## Task instructions
From the line with "currency : string;" to the line with "users : list User.t;", retype every line exactly, including those two, and leave out the rest of the data below.

## Data section
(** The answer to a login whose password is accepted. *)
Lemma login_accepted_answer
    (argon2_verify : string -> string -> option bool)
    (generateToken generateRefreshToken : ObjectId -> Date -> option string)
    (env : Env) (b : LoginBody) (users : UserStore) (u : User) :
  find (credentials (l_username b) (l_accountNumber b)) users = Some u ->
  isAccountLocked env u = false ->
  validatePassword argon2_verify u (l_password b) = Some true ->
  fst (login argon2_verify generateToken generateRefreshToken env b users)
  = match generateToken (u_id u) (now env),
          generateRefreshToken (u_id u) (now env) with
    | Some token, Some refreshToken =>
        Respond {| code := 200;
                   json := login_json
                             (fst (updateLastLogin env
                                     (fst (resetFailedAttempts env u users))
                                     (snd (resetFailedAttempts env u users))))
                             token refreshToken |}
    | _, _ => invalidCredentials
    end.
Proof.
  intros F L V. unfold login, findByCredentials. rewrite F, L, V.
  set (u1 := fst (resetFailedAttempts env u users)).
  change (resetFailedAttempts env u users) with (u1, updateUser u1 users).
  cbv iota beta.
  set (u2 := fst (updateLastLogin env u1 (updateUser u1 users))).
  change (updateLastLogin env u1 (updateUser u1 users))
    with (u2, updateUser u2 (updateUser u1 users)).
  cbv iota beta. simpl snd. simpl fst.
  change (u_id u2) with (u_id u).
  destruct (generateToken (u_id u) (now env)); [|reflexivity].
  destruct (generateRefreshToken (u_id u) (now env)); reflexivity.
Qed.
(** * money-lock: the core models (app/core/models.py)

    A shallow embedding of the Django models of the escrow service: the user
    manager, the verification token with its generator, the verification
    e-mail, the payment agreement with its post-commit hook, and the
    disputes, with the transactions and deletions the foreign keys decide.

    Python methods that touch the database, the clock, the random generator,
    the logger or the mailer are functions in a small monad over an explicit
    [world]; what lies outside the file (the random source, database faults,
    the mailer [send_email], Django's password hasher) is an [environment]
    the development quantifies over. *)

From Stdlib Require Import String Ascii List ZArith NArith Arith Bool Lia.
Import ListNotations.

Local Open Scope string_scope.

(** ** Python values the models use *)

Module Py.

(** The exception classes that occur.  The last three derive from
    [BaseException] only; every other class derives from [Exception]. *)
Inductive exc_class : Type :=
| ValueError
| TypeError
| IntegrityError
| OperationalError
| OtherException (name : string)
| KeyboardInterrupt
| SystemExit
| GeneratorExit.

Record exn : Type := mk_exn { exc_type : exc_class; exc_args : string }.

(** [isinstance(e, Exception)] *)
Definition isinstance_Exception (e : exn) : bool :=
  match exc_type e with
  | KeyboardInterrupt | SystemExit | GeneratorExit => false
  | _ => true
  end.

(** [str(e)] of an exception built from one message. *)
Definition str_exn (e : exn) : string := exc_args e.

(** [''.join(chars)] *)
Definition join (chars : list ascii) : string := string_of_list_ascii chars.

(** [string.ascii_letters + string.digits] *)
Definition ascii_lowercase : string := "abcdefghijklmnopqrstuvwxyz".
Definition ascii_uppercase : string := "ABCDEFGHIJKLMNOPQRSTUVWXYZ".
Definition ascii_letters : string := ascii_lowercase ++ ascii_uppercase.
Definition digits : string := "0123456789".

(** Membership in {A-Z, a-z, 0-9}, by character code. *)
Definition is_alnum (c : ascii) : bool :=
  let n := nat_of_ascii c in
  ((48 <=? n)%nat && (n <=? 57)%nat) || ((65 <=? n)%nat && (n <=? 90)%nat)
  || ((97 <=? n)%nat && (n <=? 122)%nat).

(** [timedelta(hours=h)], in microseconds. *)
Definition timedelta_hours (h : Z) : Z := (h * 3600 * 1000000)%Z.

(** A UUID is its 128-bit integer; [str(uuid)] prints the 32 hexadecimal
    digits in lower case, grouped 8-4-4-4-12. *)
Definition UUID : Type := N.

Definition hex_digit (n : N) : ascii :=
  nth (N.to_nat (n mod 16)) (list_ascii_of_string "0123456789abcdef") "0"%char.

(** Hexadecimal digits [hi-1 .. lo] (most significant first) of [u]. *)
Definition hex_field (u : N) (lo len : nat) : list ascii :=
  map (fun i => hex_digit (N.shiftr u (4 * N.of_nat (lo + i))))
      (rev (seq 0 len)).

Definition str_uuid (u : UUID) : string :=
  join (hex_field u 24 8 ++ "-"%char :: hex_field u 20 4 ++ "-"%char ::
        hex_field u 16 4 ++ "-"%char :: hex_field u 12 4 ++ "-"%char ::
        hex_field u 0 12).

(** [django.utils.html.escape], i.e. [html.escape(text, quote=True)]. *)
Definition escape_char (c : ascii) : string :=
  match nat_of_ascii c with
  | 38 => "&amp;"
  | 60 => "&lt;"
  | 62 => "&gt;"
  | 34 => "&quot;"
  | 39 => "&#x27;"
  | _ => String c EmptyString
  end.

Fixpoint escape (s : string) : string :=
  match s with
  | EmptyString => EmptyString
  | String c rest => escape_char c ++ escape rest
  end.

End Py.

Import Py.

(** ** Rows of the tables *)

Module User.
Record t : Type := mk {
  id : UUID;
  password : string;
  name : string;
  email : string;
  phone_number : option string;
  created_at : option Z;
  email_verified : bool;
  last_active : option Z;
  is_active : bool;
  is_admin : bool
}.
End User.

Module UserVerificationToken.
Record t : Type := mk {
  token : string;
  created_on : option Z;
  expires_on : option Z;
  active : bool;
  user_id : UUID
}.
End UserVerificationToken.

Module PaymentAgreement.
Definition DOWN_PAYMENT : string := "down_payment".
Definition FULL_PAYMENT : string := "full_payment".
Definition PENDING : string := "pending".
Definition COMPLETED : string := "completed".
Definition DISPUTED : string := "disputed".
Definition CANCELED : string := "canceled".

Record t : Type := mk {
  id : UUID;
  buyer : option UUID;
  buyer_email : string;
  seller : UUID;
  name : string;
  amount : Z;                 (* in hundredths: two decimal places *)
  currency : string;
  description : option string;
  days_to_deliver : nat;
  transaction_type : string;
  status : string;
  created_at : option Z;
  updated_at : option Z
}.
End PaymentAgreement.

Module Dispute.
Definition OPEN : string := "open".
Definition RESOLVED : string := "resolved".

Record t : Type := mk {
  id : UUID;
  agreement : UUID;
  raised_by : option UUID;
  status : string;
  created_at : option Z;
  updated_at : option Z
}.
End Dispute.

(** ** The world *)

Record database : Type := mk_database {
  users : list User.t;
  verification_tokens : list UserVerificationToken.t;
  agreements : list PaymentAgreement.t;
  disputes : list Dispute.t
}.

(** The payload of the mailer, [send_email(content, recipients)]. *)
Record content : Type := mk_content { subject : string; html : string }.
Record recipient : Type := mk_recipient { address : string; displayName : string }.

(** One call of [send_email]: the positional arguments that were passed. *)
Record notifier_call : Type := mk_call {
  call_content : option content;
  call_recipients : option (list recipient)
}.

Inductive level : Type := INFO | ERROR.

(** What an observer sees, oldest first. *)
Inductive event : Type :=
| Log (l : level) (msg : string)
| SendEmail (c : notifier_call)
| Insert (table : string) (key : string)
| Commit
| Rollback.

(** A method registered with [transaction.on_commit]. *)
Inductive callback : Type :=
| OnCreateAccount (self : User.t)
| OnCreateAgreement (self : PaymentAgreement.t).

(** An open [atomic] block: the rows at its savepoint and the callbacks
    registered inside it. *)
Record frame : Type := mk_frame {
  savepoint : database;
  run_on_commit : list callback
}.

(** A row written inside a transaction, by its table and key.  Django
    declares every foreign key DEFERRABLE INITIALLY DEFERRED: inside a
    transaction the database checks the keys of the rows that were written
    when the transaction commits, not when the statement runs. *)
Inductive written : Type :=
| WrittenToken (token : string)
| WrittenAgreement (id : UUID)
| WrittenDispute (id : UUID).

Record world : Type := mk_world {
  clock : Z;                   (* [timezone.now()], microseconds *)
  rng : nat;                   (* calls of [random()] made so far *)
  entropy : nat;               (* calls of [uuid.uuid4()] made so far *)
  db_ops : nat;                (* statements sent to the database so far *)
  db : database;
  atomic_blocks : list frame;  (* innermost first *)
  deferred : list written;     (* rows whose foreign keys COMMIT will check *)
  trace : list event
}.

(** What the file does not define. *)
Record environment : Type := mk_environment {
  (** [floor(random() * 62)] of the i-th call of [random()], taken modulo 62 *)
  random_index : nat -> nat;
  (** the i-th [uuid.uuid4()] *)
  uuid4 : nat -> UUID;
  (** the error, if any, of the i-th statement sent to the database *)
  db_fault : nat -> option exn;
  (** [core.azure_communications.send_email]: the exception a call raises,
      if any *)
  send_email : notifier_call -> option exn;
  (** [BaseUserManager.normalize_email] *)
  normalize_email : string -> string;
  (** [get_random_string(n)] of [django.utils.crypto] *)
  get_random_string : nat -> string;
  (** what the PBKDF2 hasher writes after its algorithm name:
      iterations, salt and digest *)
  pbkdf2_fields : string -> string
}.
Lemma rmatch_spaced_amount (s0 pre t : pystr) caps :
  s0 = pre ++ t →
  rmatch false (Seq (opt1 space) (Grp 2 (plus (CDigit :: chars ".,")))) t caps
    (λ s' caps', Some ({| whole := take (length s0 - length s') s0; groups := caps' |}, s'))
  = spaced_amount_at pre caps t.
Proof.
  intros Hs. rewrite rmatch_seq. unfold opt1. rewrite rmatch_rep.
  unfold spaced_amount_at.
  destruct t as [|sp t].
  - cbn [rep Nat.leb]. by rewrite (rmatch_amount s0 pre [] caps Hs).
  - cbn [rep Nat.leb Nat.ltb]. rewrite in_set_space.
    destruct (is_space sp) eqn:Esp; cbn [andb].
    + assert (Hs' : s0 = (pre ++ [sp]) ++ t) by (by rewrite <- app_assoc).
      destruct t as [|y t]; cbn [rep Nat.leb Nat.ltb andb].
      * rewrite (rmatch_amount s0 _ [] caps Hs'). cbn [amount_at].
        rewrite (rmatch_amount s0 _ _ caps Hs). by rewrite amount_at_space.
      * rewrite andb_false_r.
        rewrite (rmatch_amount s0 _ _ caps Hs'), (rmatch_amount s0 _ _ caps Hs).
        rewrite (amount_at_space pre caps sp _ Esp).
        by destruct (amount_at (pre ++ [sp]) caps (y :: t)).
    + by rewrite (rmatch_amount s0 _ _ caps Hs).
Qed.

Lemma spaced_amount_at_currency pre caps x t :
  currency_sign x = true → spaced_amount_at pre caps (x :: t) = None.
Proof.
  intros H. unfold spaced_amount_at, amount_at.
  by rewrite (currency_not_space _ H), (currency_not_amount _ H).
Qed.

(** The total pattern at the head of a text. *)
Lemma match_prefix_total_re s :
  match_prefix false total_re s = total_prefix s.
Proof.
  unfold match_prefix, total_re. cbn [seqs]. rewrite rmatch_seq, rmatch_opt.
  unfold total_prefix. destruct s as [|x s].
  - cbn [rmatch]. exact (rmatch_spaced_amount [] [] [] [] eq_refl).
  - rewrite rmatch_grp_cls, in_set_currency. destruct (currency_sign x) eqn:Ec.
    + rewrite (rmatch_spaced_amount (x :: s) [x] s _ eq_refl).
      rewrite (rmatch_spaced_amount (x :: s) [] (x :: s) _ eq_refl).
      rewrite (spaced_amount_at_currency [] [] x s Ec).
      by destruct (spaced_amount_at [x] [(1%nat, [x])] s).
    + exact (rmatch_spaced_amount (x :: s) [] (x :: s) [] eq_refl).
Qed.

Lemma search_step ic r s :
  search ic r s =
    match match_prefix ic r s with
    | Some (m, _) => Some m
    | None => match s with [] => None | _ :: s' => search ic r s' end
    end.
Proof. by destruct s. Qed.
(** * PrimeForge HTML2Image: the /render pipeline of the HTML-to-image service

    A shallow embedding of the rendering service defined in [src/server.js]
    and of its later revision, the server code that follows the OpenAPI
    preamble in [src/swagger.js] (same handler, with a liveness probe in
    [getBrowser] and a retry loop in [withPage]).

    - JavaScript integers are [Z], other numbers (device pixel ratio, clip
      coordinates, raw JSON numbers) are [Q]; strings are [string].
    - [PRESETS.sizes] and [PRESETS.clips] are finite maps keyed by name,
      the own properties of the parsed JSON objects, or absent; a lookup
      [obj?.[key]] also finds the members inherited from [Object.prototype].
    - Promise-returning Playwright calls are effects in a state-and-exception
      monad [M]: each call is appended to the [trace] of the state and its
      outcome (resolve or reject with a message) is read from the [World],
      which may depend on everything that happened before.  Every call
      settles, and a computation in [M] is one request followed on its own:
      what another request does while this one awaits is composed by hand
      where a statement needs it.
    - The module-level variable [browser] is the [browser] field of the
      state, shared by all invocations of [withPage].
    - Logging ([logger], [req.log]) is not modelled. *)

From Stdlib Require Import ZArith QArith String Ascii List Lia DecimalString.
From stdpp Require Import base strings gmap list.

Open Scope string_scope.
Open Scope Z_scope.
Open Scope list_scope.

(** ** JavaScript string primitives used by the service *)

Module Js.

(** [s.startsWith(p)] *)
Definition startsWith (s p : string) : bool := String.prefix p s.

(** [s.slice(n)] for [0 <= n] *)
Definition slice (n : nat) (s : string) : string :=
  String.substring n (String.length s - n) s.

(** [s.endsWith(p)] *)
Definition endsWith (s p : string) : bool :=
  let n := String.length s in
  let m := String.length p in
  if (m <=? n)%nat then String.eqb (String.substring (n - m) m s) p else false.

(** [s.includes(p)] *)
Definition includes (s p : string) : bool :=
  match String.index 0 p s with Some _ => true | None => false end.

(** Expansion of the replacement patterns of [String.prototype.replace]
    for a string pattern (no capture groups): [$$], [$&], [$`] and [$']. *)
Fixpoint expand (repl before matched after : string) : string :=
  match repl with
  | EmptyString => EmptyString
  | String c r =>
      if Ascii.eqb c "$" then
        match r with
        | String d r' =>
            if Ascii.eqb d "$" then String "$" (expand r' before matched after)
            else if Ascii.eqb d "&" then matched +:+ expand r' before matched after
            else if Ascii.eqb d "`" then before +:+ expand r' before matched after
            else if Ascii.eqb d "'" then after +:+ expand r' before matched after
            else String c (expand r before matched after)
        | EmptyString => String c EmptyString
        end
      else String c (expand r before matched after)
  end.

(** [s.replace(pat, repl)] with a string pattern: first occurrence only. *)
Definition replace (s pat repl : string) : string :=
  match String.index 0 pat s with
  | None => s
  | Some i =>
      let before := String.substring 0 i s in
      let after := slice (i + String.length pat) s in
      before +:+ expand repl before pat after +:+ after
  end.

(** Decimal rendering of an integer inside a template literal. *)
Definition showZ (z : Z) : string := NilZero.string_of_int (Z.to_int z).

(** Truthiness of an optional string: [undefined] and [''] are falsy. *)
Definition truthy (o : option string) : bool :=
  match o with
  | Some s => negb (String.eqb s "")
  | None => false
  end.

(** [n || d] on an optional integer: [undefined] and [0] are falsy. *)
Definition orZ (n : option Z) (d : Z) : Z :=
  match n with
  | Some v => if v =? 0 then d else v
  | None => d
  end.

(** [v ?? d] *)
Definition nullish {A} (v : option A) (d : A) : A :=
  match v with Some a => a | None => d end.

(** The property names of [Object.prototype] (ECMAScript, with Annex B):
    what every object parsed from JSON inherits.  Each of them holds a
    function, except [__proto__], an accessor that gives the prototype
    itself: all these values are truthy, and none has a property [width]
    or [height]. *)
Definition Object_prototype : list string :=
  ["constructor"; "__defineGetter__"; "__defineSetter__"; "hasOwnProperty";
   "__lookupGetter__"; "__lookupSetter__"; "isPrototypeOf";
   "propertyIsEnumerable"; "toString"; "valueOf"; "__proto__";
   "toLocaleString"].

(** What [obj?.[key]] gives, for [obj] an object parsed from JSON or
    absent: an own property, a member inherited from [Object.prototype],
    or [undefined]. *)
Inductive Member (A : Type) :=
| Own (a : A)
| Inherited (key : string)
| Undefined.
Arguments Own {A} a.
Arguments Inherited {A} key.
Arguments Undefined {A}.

## Solution to this exercise
  currency : string;
  description : option string;
  days_to_deliver : nat;
  transaction_type : string;
  status : string;
  created_at : option Z;
  updated_at : option Z
}.
End PaymentAgreement.

Module Dispute.
Definition OPEN : string := "open".
Definition RESOLVED : string := "resolved".

Record t : Type := mk {
  id : UUID;
  agreement : UUID;
  raised_by : option UUID;
  status : string;
  created_at : option Z;
  updated_at : option Z
}.
End Dispute.

(** ** The world *)

Record database : Type := mk_database {
  users : list User.t;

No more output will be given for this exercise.